One of my favourite garden birds to photograph is the Kotare.
With the restrictions of lockdown and walking local,
I’ve been spending my early mornings at the Panmure Basin and Tamaki Estuary.
When the waters are low in the basin, and they've been exceptionally low this last week,
the mudflats are exposed.
It brings the Kotare out en masse. 
There are also hundreds and hundreds of crabs, 
which are what the Kotare are hunting for.
The antics of the crabs are quite extraordinary
Any movement from above sends them scurrying into their burrows 
in an almost synchronised dance.
It looks like the mudflats are heaving ... and then they go still.

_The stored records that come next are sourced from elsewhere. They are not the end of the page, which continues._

(* ===== verification/Debug.v ===== *)
(** * internal/handler/debug.go: the admin mux

    The routes of the admin listener, the proof that the patterns given to the
    mux amount to a table, and that none of them is a route of the public
    listener.  The profiler's handlers and the exposition of the metrics are
    parameters. *)

From Stdlib Require Import Ascii.
From S2P Require Import Prelude GoRuntime Domain Repository Service Strconv Json Web Mux.
From S2P Require Import Handlers Router Routes.

(** [net/http/pprof], and the handler [promhttp] makes for the registry. *)
Record admin_handlers : Type := mkAdmin {
  pprof_Index : Handler;
  pprof_Cmdline : Handler;
  pprof_Profile : Handler;
  pprof_Symbol : Handler;
  pprof_Trace : Handler;
  metrics_Handler : Handler
}.

Definition debug_mux (A : admin_handlers) : ServeMux :=
  let mux := NewServeMux in
  let mux := HandleFunc mux "/debug/pprof/" (pprof_Index A) in
  let mux := HandleFunc mux "/debug/pprof/cmdline" (pprof_Cmdline A) in
  let mux := HandleFunc mux "/debug/pprof/profile" (pprof_Profile A) in
  let mux := HandleFunc mux "/debug/pprof/symbol" (pprof_Symbol A) in
  let mux := HandleFunc mux "/debug/pprof/trace" (pprof_Trace A) in
  HandleFunc mux "/metrics" (metrics_Handler A).

Definition NewDebugMux (X : externals) (A : admin_handlers) : Handler :=
  mux_ServeHTTP (redirect_location X) (redirect_body X) (debug_mux A).

(** ** The table *)

Inductive admin_endpoint : Type :=
| AIndex (** every other path under /debug/pprof/ *)
| ACmdline
| AProfile
| ASymbol
| ATrace
| AMetrics.

Definition admin_endpoint_of (segs : list string) : option admin_endpoint :=
  match segs with
  | [a] => if String.eqb a "metrics" then Some AMetrics else None
  | a :: b :: rest =>
      if String.eqb a "debug" && String.eqb b "pprof" then
        match rest with
        | [] => None
        | [c] => if String.eqb c "cmdline" then Some ACmdline
                 else if String.eqb c "profile" then Some AProfile
                 else if String.eqb c "symbol" then Some ASymbol
                 else if String.eqb c "trace" then Some ATrace else Some AIndex
        | _ => Some AIndex
        end
      else None
  | [] => None
  end.

(** The paths that lack the slash. *)
Definition admin_index_path (segs : list string) : bool :=
  match segs with [a; b] => String.eqb a "debug" && String.eqb b "pprof" | _ => false end.

Definition admin_pattern (e : admin_endpoint) : string :=
  match e with
  | AIndex => "/debug/pprof/"
  | ACmdline => "/debug/pprof/cmdline"
  | AProfile => "/debug/pprof/profile"
  | ASymbol => "/debug/pprof/symbol"
  | ATrace => "/debug/pprof/trace"
  | AMetrics => "/metrics"
  end.

Definition admin_handler (A : admin_handlers) (e : admin_endpoint) : Handler :=
  match e with
  | AIndex => pprof_Index A
  | ACmdline => pprof_Cmdline A
  | AProfile => pprof_Profile A
  | ASymbol => pprof_Symbol A
  | ATrace => pprof_Trace A
  | AMetrics => metrics_Handler A
  end.

Inductive admin_route : Type :=
| AFound (e : admin_endpoint)
| ASlash                      (** the path, with its slash *)
| AElsewhere (path : string)  (** the clean path *)
| ANoRoute.

Definition admin_route_to (method escaped : string) : admin_route :=
  let path := if String.eqb method "CONNECT" then escaped else cleanPath escaped in
  if admin_index_path (segments_of path) then ASlash
  else if negb (String.eqb path escaped) then AElsewhere path
  else
    match admin_endpoint_of (segments_of path) with
    | Some e => AFound e
    | None => ANoRoute
    end.

Section admin.
Context (X : externals) (A : admin_handlers).

Definition admin_candidate (e : admin_endpoint) : candidate :=
  (match e with AIndex => [Multi] | _ => [] end, [], (parsePattern (admin_pattern e), admin_handler A e)).

Lemma admin_match_other method path :
  method <> EmptyString -> match_method (debug_mux A) method path = None.
Proof.
  intros Hm. unfold match_method, candidates, debug_mux. cbn -[String.eqb matchPath path_segments split].
  rewrite (proj2 (String.eqb_neq EmptyString method)) by congruence. apply matchPath_nil.
Qed.

Lemma admin_candidates :
  candidates (debug_mux A) EmptyString =
  map (fun e => (pat_segments (parsePattern (admin_pattern e)), [],
                 (parsePattern (admin_pattern e), admin_handler A e)))
    [AIndex; ACmdline; AProfile; ASymbol; ATrace; AMetrics].
Proof. done. Qed.

Lemma matchPath_multi r segs :
  matchPath [([Multi], [], r)] segs = match segs with [] => None | _ => Some ([Multi], [], r) end.
Proof. destruct segs as [|s segs]; [done|]. simpl. rewrite matchPath_nil. by destruct (String.eqb s "/"). Qed.

Lemma admin_match path :
  match_method (debug_mux A) EmptyString path = admin_candidate <$> admin_endpoint_of (segments_of path).
Proof.
  unfold match_method. rewrite admin_candidates. fold (segments_of path).
  assert (forall r1 r2 r3 r4 r5 r6, matchPath
    [([Lit "debug"; Lit "pprof"; Multi], [], r1); ([Lit "debug"; Lit "pprof"; Lit "cmdline"], [], r2);
     ([Lit "debug"; Lit "pprof"; Lit "profile"], [], r3);
     ([Lit "debug"; Lit "pprof"; Lit "symbol"], [], r4);
     ([Lit "debug"; Lit "pprof"; Lit "trace"], [], r5); ([Lit "metrics"], [], r6)]
    (segments_of path) =
    (fun e => match e with
              | AIndex => ([Multi], [], r1)
              | ACmdline => ([], [], r2)
              | AProfile => ([], [], r3)
              | ASymbol => ([], [], r4)
              | ATrace => ([], [], r5)
              | AMetrics => ([], [], r6)
              end) <$> admin_endpoint_of (segments_of path)) as H.
  { intros r1 r2 r3 r4 r5 r6.
    destruct (segments_of path) as [|a [|b [|c [|d segs]]]]; split_eqb;
      by rewrite ?matchPath_nil, ?matchPath_multi. }
  cbn [map]. etrans; [apply H|]. by destruct (admin_endpoint_of (segments_of path)) as [[]|].
Qed.

(** ** The slash at the end *)

Lemma split_slash s : split "/"%char (s +:+ "/") = split "/"%char s ++ [EmptyString].
Proof.
  induction s as [|c s IH]; [done|]. change (String c s +:+ "/") with (String c (s +:+ "/")).
  cbn [split]. rewrite IH. destruct (Ascii.eqb c "/"%char); [done|].
  pose proof (split_nonempty "/"%char s). by destruct (split "/"%char s).
Qed.

Lemma path_segments_map l : last l <> Some EmptyString -> path_segments l = map unescape_segment l.
Proof.
  induction l as [|x [|y l] IH]; [done| |].
  - cbn. destruct (String.eqb_spec x EmptyString); [by subst|done].
  - intros H. cbn [map path_segments]. f_equal. by apply IH.
Qed.

Lemma split_last_nonempty s : ends_with_slash s = false -> s <> EmptyString -> last (split "/"%char s) <> Some EmptyString.
Proof.
  induction s as [|c s IH]; [done|]. intros He _. destruct s as [|c' s].
  - cbn in *. by rewrite He.
  - specialize (IH He ltac:(done)). pose proof (split_nonempty "/"%char (String c' s)) as Hl.
    change (split "/"%char (String c (String c' s))) with
      (if Ascii.eqb c "/"%char then EmptyString :: split "/"%char (String c' s)
       else match split "/"%char (String c' s) with
            | x :: l => String c x :: l
            | [] => [str1 c]
            end).
    destruct (split "/"%char (String c' s)) as [|x l]; [done|].
    destruct (Ascii.eqb c "/"%char); [exact IH|]. by destruct l.
Qed.

(** A path without a slash at its end, and with one. *)
Lemma segments_app_slash path :
  ends_with_slash path = false -> path <> EmptyString ->
  segments_of (path +:+ "/") = segments_of path ++ ["/"] /\
  length (tail (split "/"%char (path +:+ "/"))) = S (length (segments_of path)).
Proof.
  intros He Hp. pose proof (split_last_nonempty path He Hp) as Hl. unfold segments_of. rewrite split_slash.
  destruct (split "/"%char path) as [|x l] eqn:E; [by apply split_nonempty in E|].
  cbn [tail app]. assert (last l <> Some EmptyString) as Hl' by (destruct l; [done|exact Hl]).
  rewrite path_segments_app, path_segments_map, length_map, length_app by done. simpl. split; [done|lia].
Qed.

Lemma admin_mux_match method path :
  mux_match (debug_mux A) method path = admin_candidate <$> admin_endpoint_of (segments_of path).
Proof.
  unfold mux_match. rewrite admin_match.
  destruct (decide (method = EmptyString)) as [->|Hm].
  - rewrite admin_match. by destruct (admin_endpoint_of (segments_of path)).
  - rewrite !admin_match_other by done. by destruct (String.eqb method "HEAD").
Qed.

Lemma ends_slash_app s : ends_with_slash (s +:+ "/") = true.
Proof. induction s as [|c [|c' s] IH]; done. Qed.

Lemma ends_slash_inv s : ends_with_slash s = true -> exists s', s = s' +:+ "/".
Proof.
  induction s as [|c [|c' s] IH]; [done| |].
  - cbn. intros ->%Ascii.eqb_eq. by exists EmptyString.
  - intros H. destruct (IH H) as [s' E]. exists (String c s'). cbn. by rewrite E.
Qed.

Lemma admin_slash_redirect method path :
  slash_redirect (debug_mux A) method path (mux_match (debug_mux A) method path) =
  admin_index_path (segments_of path).
Proof.
  unfold slash_redirect. destruct (ends_with_slash path) eqn:He.
  { rewrite andb_false_r. destruct (ends_slash_inv _ He) as [p ->].
    destruct (segments_of_slash p) as [l ->]. destruct l as [|a [|b [|c l]]]; try done.
    cbn. by rewrite andb_false_r. }
  destruct (String.eqb_spec path EmptyString) as [->|Hp]; [by rewrite andb_false_r|].
  destruct (segments_app_slash path He Hp) as [Hs Hl].
  rewrite !admin_mux_match, Hs. unfold exactMatch. rewrite Hl, ends_slash_app.
  destruct (segments_of path) as [|a [|b [|c [|d segs]]]]; split_eqb; apply andb_false_r.
Qed.

(** ** The theorems *)

(** The admin mux is a table.  For every request, the routing of [ServeMux]
    over the patterns of [NewDebugMux] (matching segment by segment, the redirect
    to a path's clean form or to its trailing slash, 404) is the lookup
    [admin_route_to], whatever the method. *)
Lemma admin_mux_is_table q :
  exists pat, findHandler (redirect_location X) (redirect_body X) (debug_mux A) q =
  match admin_route_to (Method q) (URL_EscapedPath q) with
  | AFound e => (admin_handler A e, admin_pattern e, [])
  | ASlash =>
      let path := cleanPath (URL_Path q) +:+ "/" in
      (Redirect (redirect_location X) (redirect_body X) path (URL_RawQuery q) 301, path, [])
  | AElsewhere path =>
      (Redirect (redirect_location X) (redirect_body X) path (URL_RawQuery q) 301, pat, [])
  | ANoRoute => (NotFound, EmptyString, [])
  end.
Proof.
  unfold findHandler, admin_route_to. rewrite admin_slash_redirect, admin_mux_match.
  set (path := if String.eqb (Method q) "CONNECT" then _ else _).
  destruct (admin_index_path (segments_of path)); [by exists EmptyString|].
  destruct (negb (String.eqb path (URL_EscapedPath q))); [by eexists|].
  exists EmptyString. by destruct (admin_endpoint_of (segments_of path)) as [[]|].
Qed.
End admin.

Lemma no_endpoint a rest : a <> "transfers" -> a <> "wallets" -> a <> "healthz" ->
  get_endpoint (a :: rest) = None /\ post_endpoint (a :: rest) = None.
Proof.
  intros H1 H2 H3. unfold get_endpoint, post_endpoint.
  rewrite (proj2 (String.eqb_neq a "transfers")), (proj2 (String.eqb_neq a "wallets")),
    (proj2 (String.eqb_neq a "healthz")) by done.
  by destruct rest as [|b [|c [|d rest]]]; repeat case_match.
Qed.

(** What [admin_endpoint_of] asks of the first segment. *)
Lemma admin_first segs :
  is_Some (admin_endpoint_of segs) \/ admin_index_path segs = true ->
  exists a rest, segs = a :: rest /\ (a = "metrics" \/ a = "debug").
Proof.
  destruct segs as [|a segs]; [by intros [[? H]|H]|]. intros H. exists a, segs. split; [done|].
  destruct (String.eqb_spec a "metrics") as [->|Hm]; [by left|].
  destruct (String.eqb_spec a "debug") as [->|Hd]; [by right|]. exfalso.
  destruct segs as [|b rest]; cbn in H.
  - rewrite (proj2 (String.eqb_neq a "metrics") Hm) in H. by destruct H as [[? H]|H].
  - rewrite (proj2 (String.eqb_neq a "debug") Hd) in H. cbn in H.
    destruct H as [[? H]|H]; [done|by destruct rest].
Qed.

(** No route of the admin listener is on the public port.  A request for
    which the admin mux has a handler, or redirects to the profiler's index, is
    answered 404 by the public mux (or redirected to its clean path). *)
Lemma admin_not_public method escaped :
  match admin_route_to method escaped with
  | AFound _ => route_to method escaped = NoRoute
  | ASlash => route_to method escaped = NoRoute \/ exists path, route_to method escaped = Elsewhere path
  | _ => True
  end.
Proof.
  unfold admin_route_to, route_to. set (path := if String.eqb method "CONNECT" then _ else _).
  assert (is_Some (admin_endpoint_of (segments_of path)) \/ admin_index_path (segments_of path) = true ->
    endpoint_of method (segments_of path) = None /\ get_endpoint (segments_of path) = None /\
    post_endpoint (segments_of path) = None) as H.
  { intros (a & rest & -> & Ha)%admin_first. destruct (no_endpoint a rest) as [Hg Hp];
      [by destruct Ha as [-> | ->]..|]. unfold endpoint_of. rewrite Hg, Hp. split; [|done].
    by repeat case_match. }
  destruct (admin_index_path (segments_of path)) eqn:Ei.
  - destruct (H ltac:(by right)) as (-> & -> & ->). destruct (negb _); [right; by eexists|by left].
  - destruct (negb _); [done|]. destruct (admin_endpoint_of (segments_of path)) eqn:Ea; [|done].
    by destruct (H ltac:(left; by eexists)) as (-> & -> & ->).
Qed.

(** The paths of the tests. *)
Example admin_paths :
  map (admin_route_to "GET") ["/debug/pprof/"; "/debug/pprof/heap"; "/debug/pprof/trace"; "/debug/pprof";
    "/debug//pprof/cmdline"; "/metrics"; "/metrics/"; "/healthz"] =
  [AFound AIndex; AFound AIndex; AFound ATrace; ASlash; AElsewhere "/debug/pprof/cmdline"; AFound AMetrics;
   ANoRoute; ANoRoute].
Proof. by vm_compute. Qed.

A few minutes later the mudlfats start glistening and moving again 
as the crabs pop out of their holes. It’s more than fascinating to watch.
One of my other regular walking destinations, 
out of bounds at the moment due to ‘walking local’ restrictions, is Churchill Park.  
It has a creek running through it and is another favourite habitat of the Kotare.
A year ago, on one of my regular walks there, 
I heard noises inside a tree trunk and wasn’t at all sure what was making them.
So I sat underneath a nearby palm tree to wait and watch.
Imagine my amazement when Mom and Dad Kotare 
started flying back and forth bringing food
to what was obviously their nest inside the tree trunk 
It had been the babies I’d heard inside the tree trunk and,
each time a skink was dropped down to them,
the cacaphony escalated until they’d devoured it.
I wasn’t close enough to get the clarity I wanted
but these were the images I managed to capture.
It was such a special moment.
"We are not responsible for what our eyes are seeing.  
We are responsible for how we perceive what we are seeing."